Un sentiment de sécurité qui s’explique par l’origine : des guerres fratricides pour la lutte des territoires. Pour repousser les menaces, les villageois ont choisi de bâtir des murs en pisé, un mélange d’argile, de calcaire et de sable qui, une fois séché, est dur comme du béton. Une bonne partie des murs faisaient au moins 1,5 m d’épaisseur, pouvant résister à toutes les armes de l’époque.
Le dernier tulou recensé fut construit en 1961 dans le Dongsheng en 4 ans, chaque étage de 22 chambres nécessitant une année de travaux. Un chantier qui ne pourrait aujourd’hui être reproduit tant ces constructions demandent de main d’oeuvre et de temps. Tous les tulou sont conçus sur les fondamentaux du feng shui.
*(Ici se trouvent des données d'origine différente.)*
(** A way in that did not reach the loop: nothing sent, the switch refused, [BEGIN] refused and the switch
    put back. *)
Definition refused_opening (fk : FkChecks) (in_transaction : bool) (l : list (bytes * (EngineError + option Z))) : Prop :=
  (exists off on e, fk = FkDisable off on /\ l = [(B off, inl e)])
  \/ in_transaction = true /\ exists ops e b, opening fk false ops /\ l = ops ++ [(B "BEGIN", inl e)] ++ closing fk false false b b.
Abbreviation prologue := (prologue env (S:=S)).
Lemma prologue_moves fk timeout in_transaction w : let '(r, w') := prologue fk timeout in_transaction w in
  exists l, w_trace w' = w_trace w ++ l /\ w_outcome w' = w_outcome w /\ rows_read l = [] /\ reports l = []
  /\ match r with inr _ => opening fk in_transaction (executed l) | inl _ => refused_opening fk in_transaction (executed l) end.
Proof.
  unfold Import.prologue. unfold bind at 1. unfold caught at 1.
  assert (exists l, w_trace (switch_off env fk timeout w).2 = w_trace w ++ l
    /\ w_outcome (switch_off env fk timeout w).2 = w_outcome w
    /\ rows_read l = [] /\ reports l = [] /\ match (switch_off env fk timeout w).1 with
       | inr _ => opening fk false (executed l) | inl _ => exists off on e, fk = FkDisable off on /\ executed l = [(B off, inl e)] end) as Hoff.
  { unfold switch_off. destruct fk as [|off on]; [exists []; cbn; rewrite app_nil_r; split_and!; try done; by exists None, None|].
    unfold bind, run, run_engine, ask. cbn. set (a := an_execute env (w_trace w) (B off) timeout). exists [EvExecute (B off) a]. destruct a as [e|n]; cbn; split_and!; try done.
    - by exists off, on, e.
    - exists n, None. done. }
  destruct Hoff as (l & Ht & Ho & Hrr & Hrp & Hl). destruct (switch_off env fk timeout w) as [[e|u] w1]; cbn [fst snd] in *.
  { destruct Hl as (off & on & e1 & -> & Hl). exists (l ++ [EvClosed]). cbn -[executed rows_read reports]. rewrite Ht, <- app_assoc, rows_read_app, reports_app, executed_app, Hrr, Hrp, Hl.
    split; [done|]. split; [exact Ho|]. split; [done|]. split; [done|]. left. by exists off, on, e1. }
  destruct in_transaction; [|exists l; by split_and!]. unfold bind at 1. unfold caught, bind at 1, run, run_engine, ask. cbn. set (a := an_execute env (w_trace w1) (B "BEGIN") timeout).
  destruct a as [e|n] eqn:Ea; cbn.
  - set (w2 := log _ w1). destruct (finish_moves false false fk timeout w2) as (l2 & x & y & Ht2 & Ho2 & He2 & Hr2 & Hp2 & r & Hr & _).
    unfold bind. destruct (finish false false fk timeout w2) as [fr w3]. cbn [fst snd] in *. subst fr. cbn -[executed rows_read reports]. exists (l ++ [EvExecute (B "BEGIN") (inl e)] ++ l2 ++ [EvClosed]).
    rewrite Ht2. cbn [w2 log w_trace]. rewrite Ht, <- !app_assoc. split; [done|]. split; [by rewrite Ho2; exact Ho|]. rewrite !rows_read_app, !reports_app, Hrr, Hrp, Hr2, Hp2. split; [done|]. split; [done|].
    right. split; [done|]. exists (executed l), e, y. split; [done|]. rewrite !executed_app, He2. cbn. by rewrite app_nil_r.
  - exists (l ++ [EvExecute (B "BEGIN") (inr n)]). rewrite Ht, <- app_assoc, rows_read_app, reports_app, executed_app, Hrr, Hrp. split_and!; try done.
    destruct Hl as (n0 & m0 & ->). exists n0, n. by rewrite <- app_assoc.
Qed.
(** What ends a run after its loop. *)
Record Report_ok (rep : DoneReport) (o : Outcome) : Prop := {
  rp_count : dn_count rep = io_written o; rp_rejected : dn_rejected rep = Some (io_rejected o); rp_errors : dn_errors rep = io_errors o;
  rp_stopped : dn_stopped_at rep = io_stopped_at o; rp_cancelled : dn_cancelled rep = io_cancelled o;
  rp_warned : io_warnings o <> [] -> dn_warnings rep <> [] }.
Definition success_ok (success : Outcome -> M unit) (o : Outcome) : Prop := forall w : World, let '(r, w') := success o w in
  exists l, w_trace w' = w_trace w ++ l /\ executed l = [] /\ rows_read l = []
    /\ match r with inr _ => exists rep, reports l = [rep] /\ Report_ok rep o | inl _ => reports l = [] end.
Inductive concluded (fk : FkChecks) (in_transaction : bool) (o : Outcome) (r r' : RunError + unit) (l : list (bytes * (EngineError + option Z))) (reps : list DoneReport) : Prop :=
| concluded_stuck e a b : r = inl e -> r' = inl e -> l = closing fk in_transaction false a b -> reps = [] -> concluded fk in_transaction o r r' l reps
| concluded_lost e : r = inr tt -> io_connection_lost o = true -> r' = inl e -> l = [] -> reps = [] -> concluded fk in_transaction o r r' l reps
| concluded_failed e a b : r = inr tt -> io_connection_lost o = false -> r' = inl e -> l = closing fk in_transaction (negb (io_rollback o)) a b -> reps = [] ->
    concluded fk in_transaction o r r' l reps
| concluded_done rep a b : r = inr tt -> io_connection_lost o = false -> io_failed o = false -> r' = inr tt -> l = closing fk in_transaction (negb (io_rollback o)) a b ->
    (in_transaction = true -> answered a = true) -> (fk <> FkEnforce -> answered b = true) -> reps = [rep] -> Report_ok rep o ->
    concluded fk in_transaction o r r' l reps.
Lemma conclude_moves fk timeout in_transaction lost failed success r w : success_ok success (w_outcome w) ->
  let '(r', w') := conclude env fk timeout in_transaction lost failed success r w in
  exists l, w_trace w' = w_trace w ++ l /\ rows_read l = [] /\ concluded fk in_transaction (w_outcome w) r r' (executed l) (reports l).
Proof.
  intros Hsu. unfold conclude. destruct r as [e|[]].
  { unfold bind. destruct (finish_moves in_transaction false fk timeout w) as (l & a & b & Ht & Ho & He & Hr & Hp & x & Hx & _). destruct (finish in_transaction false fk timeout w) as [fr w1]. cbn [fst snd] in *. subst fr.
    cbn. exists (l ++ [EvClosed]). rewrite Ht, <- app_assoc, rows_read_app, executed_app, reports_app, Hr, Hp, He. split; [done|]. split; [done|]. eapply concluded_stuck; [done|done|by rewrite app_nil_r|done]. }
  unfold bind at 1. unfold outcome at 1. destruct (io_connection_lost (w_outcome w)) eqn:Ecl.
  { cbn. exists [EvClosed]. split; [done|]. split; [done|]. by eapply concluded_lost. }
  unfold bind at 1. destruct (finish_moves in_transaction (negb (io_rollback (w_outcome w))) fk timeout w) as (l & a & b & Ht & Ho & He & Hr & Hp & x & Hx & Hok).
  destruct (finish in_transaction (negb (io_rollback (w_outcome w))) fk timeout w) as [fr w1]. cbn [fst snd] in *. subst fr. destruct x as [e|[]].
  { cbn. exists (l ++ [EvClosed]). rewrite Ht, <- app_assoc, rows_read_app, executed_app, reports_app, Hr, Hp, He. split; [done|]. split; [done|]. eapply concluded_failed; [done|done|done|by rewrite app_nil_r|done]. }
  destruct (Hok eq_refl) as [Ha Hb]. destruct (io_failed (w_outcome w)) eqn:Ef.
  { cbn. exists (l ++ [EvClosed]). rewrite Ht, <- app_assoc, rows_read_app, executed_app, reports_app, Hr, Hp, He. split; [done|]. split; [done|]. eapply concluded_failed; [done|done|done|by rewrite app_nil_r|done]. }
  unfold bind. pose proof (Hsu w1) as Hsu1. destruct (success (w_outcome w) w1) as [[e|[]] w2]; destruct Hsu1 as (l2 & Ht2 & He2 & Hr2 & Hrep).
  - exists (l ++ l2). rewrite Ht2, Ht, <- app_assoc, rows_read_app, executed_app, reports_app, Hr, Hp, He, Hr2, He2, Hrep. split; [done|]. split; [done|]. eapply concluded_failed; [done|done|done|by rewrite app_nil_r|done].
  - destruct Hrep as (rep & Hrep & Hro). cbn. exists (l ++ l2 ++ [EvClosed]).
    rewrite Ht2, Ht, <- !app_assoc, !rows_read_app, !executed_app, !reports_app, Hr, Hp, He, Hr2, He2, Hrep. split; [done|]. split; [done|]. eapply concluded_done; try done. by rewrite app_nil_r.
Qed.
(** ** A small import *)

(** Three rows of a CSV file into a MySQL table whose second row the server refuses, under [commit]
    with the foreign-key checks off, a batch a row. *)
Module SmallImport.
#[local] Existing Instances no_float ascii_unicode.
#[export] Instance no_parts : FloatParts := {| fract_is_zero _ := true; below_9e15 _ := true; exp_14 _ := [] |}.
#[export] Instance small_log : ExecutionStore Storage := storage_store toy_hash toy_payload.
Definition settings : Settings := {[ B "FOREIGN_KEYS" := B "off"; B "SAFE_MODE" := B "full" ]}.
Definition row (line : nat) (text : string) : JsonRow := MkRow line [Some (B text)] [false].
Definition file : list JsonRow := [row 2 "a"; row 3 "b"; row 4 "c"].
Definition duplicate : EngineError := EQuery (B "Duplicate entry") (Some (B "1062")) None Permanent.
Definition has_b (sql : bytes) : bool := bytes_eqb sql (B "INSERT INTO `t` (`name`) VALUES ('b')").
Definition answers : ImportAnswers := MkImportAnswers
  (fun _ _ => None) (fun _ _ => inr tt) (fun _ => None)
  (fun _ sql _ => if has_b sql then inl duplicate else inr (if is_control DMysql sql then None else Some 1%Z))
  (fun _ _ _ => inr [MkMeta (B "name") (B "varchar")]) (fun tr => inr (file !! length (rows_read tr)))
  (fun _ => false) (fun _ => 0%Z) (fun _ => None) (fun _ => []) (fun _ => None).
Definition target : RowsSetup := MkRowsSetup CommitPrefix DMysql MFull Mysql (FkDisable "SET FOREIGN_KEY_CHECKS = 0" "SET FOREIGN_KEY_CHECKS = 1")
  None 1 (Some []) (MkRules None None None true) (B "`t`") (B "t") (MkReader (Some [B "name"]) true true None) None.
Definition world : ImportWorld Storage := MkImport [] None (progress_new 0 0) (outcome_new false).
(** The table is the statements that reached it. *)
Definition effect (sql : bytes) (_ : option Z) (v v' : list bytes) : Prop := v' = v ++ [sql].
Lemma file_is_read : file_ends answers 3.
Proof. intros tr Hn r. cbn. destruct (file !! _) eqn:E; [|done]. apply lookup_lt_Some in E. cbn in E. lia. Qed.
End SmallImport.
#[local] Existing Instances no_float ascii_unicode SmallImport.no_parts SmallImport.small_log.
(** What each driver answers for transactions. *)
Definition with_transactions (kind : DriverKind) : bool := match kind with DTrino => false | _ => true end.
Abbreviation small_rows := (rows_live (fun _ : Storage => 0%Z) [] (fun _ => false) with_transactions (fun _ => inl []) SmallImport.answers).
Definition row_a : bytes := B "INSERT INTO `t` (`name`) VALUES ('a')".
Definition row_b : bytes := B "INSERT INTO `t` (`name`) VALUES ('b')".
Lemma foreign_key_checks_are_put_back_witness : exists r w', small_rows 4 SmallImport.settings SmallImport.target (TableFormat Csv) SmallImport.world = Some (r, w')
  /\ exists l n, executed (w_trace w') = (B "SET FOREIGN_KEY_CHECKS = 0", inr n) :: l /\ exists a, last l = Some (B "SET FOREIGN_KEY_CHECKS = 1", a).
Proof.
  destruct (small_rows 4 SmallImport.settings SmallImport.target (TableFormat Csv) SmallImport.world) as [[r w']|] eqn:E; [|vm_compute in E; discriminate E].
  exists r, w'. split; [reflexivity|].
  pose proof (foreign_key_checks_are_put_back (fun _ : Storage => 0%Z) [] SmallImport.answers (fun _ => false) with_transactions (fun _ => inl []) 4
              SmallImport.settings SmallImport.target (TableFormat Csv) SmallImport.world r w' (w_trace w') _ _ E eq_refl eq_refl) as Hp.
  vm_compute in E. injection E as <- <-. destruct Hp as [Hp|[[e Hp]|(l & n & Hp & Hl)]]; [discriminate Hp|discriminate Hp|]. exists l, n. split; [exact Hp|].
  destruct Hl as [Hl|[(sql & e & Hl & _)|(e & _ & Hl & _)]]; [exact Hl| |discriminate Hl]. cbn in Hp. injection Hp as <- <-. discriminate Hl.
Defined.
(** A [PROGRESS_MS] that is not a number is found after the checks went off and [BEGIN] was sent, and the run
    returns with the checks off, the transaction open and the session not closed. *)
Example progress_setting_leaves_checks_off : exists r w',
  small_rows 4 (<[B "PROGRESS_MS" := B "often"]> SmallImport.settings) SmallImport.target (TableFormat Csv) SmallImport.world = Some (inl r, w')
  /\ executed (w_trace w') = [(B "SET FOREIGN_KEY_CHECKS = 0", inr None); (B "BEGIN", inr None)]
  /\ existsb (fun e => match e with EvClosed => true | _ => false end) (w_trace w') = false.
Proof. do 2 eexists. split; [vm_compute; reflexivity|]. split; reflexivity. Qed.
(** The report of an import says that a transaction is holding the rows ([pending]) after the transaction
    was committed. *)
Example done_says_pending_after_commit : exists w', small_rows 4 SmallImport.settings SmallImport.target (TableFormat Csv) SmallImport.world = Some (inr tt, w')
  /\ existsb (fun x => bytes_eqb x.1 (B "COMMIT")) (executed (w_trace w')) = true /\ dn_disposition <$> reports (w_trace w') = ["pending"%string].
Proof. eexists. split; [vm_compute; reflexivity|]. by vm_compute. Qed.
(** Under [commit], a batch whose count the server contradicts ends the import and is committed with the
    batches before it; the report does not count it. *)
Definition miscounting : ImportAnswers :=
  let a := SmallImport.answers in
  MkImportAnswers (an_out a) (an_connect a) (an_read_only a)
    (fun tr sql t => if bytes_eqb sql row_b then inr (Some 2%Z) else an_execute a tr sql t)
    (an_columns a) (an_row a) (an_stop a) (an_now a) (an_bytes a) (an_unmapped a) (an_query_id a).
Example miscounted_batch_is_committed : exists w',
  rows_live (fun _ : Storage => 0%Z) [] (fun _ => false) with_transactions (fun _ => inl []) miscounting
    4 SmallImport.settings SmallImport.target (TableFormat Csv) SmallImport.world = Some (inr tt, w')
  /\ (executed (w_trace w')).*1 = [B "SET FOREIGN_KEY_CHECKS = 0"; B "BEGIN"; row_a; row_b; B "COMMIT"; B "SET FOREIGN_KEY_CHECKS = 1"]
  /\ dn_count <$> reports (w_trace w') = [1%Z].
Proof. eexists. split; [vm_compute; reflexivity|]. by vm_compute. Qed.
Situés au fond des vallées, ces tulou logeaient ainsi jusqu’à plusieurs centaines d’habitants avec au rez-de-chaussée, ouvert sur la cour, la cuisine et la salle à manger , le premier étage faisait office d’entrepôt et du troisième et au quatrième, s’alignaient les chambres à coucher, toutes identiques. Un règlement intérieur, affiché à l’entrée, organisait les règles de savoir-vivre : évacuation des ordures, cérémonies en hommage aux ancêtres, participation aux fêtes.
C’est seulement dans les années 50 que la Chine urbaine a découvert les premiers tulou du Fujian, ceux-ci se trouvant isolés de toutes communications extérieures. On recenserait plus de 2.500 tu lou dans toute la région. Aujourd’hui, la plupart de ces constructions ont été désertées et n’abritent plus que quelques anciens et leurs petits enfants laissés à leur charge, pendant que leurs parents travaillent en ville.
Trop exigus et dépourvus de sanitaires, ces habitations sont dépeuplées pour une société de consommation plus confortable. Alors qu’autrefois, elles appartenaient à des clans puissants, elles sont désormais des musées vivants tombant en désuétude, et retrouvent seulement leur animation lors des fêtes nationales.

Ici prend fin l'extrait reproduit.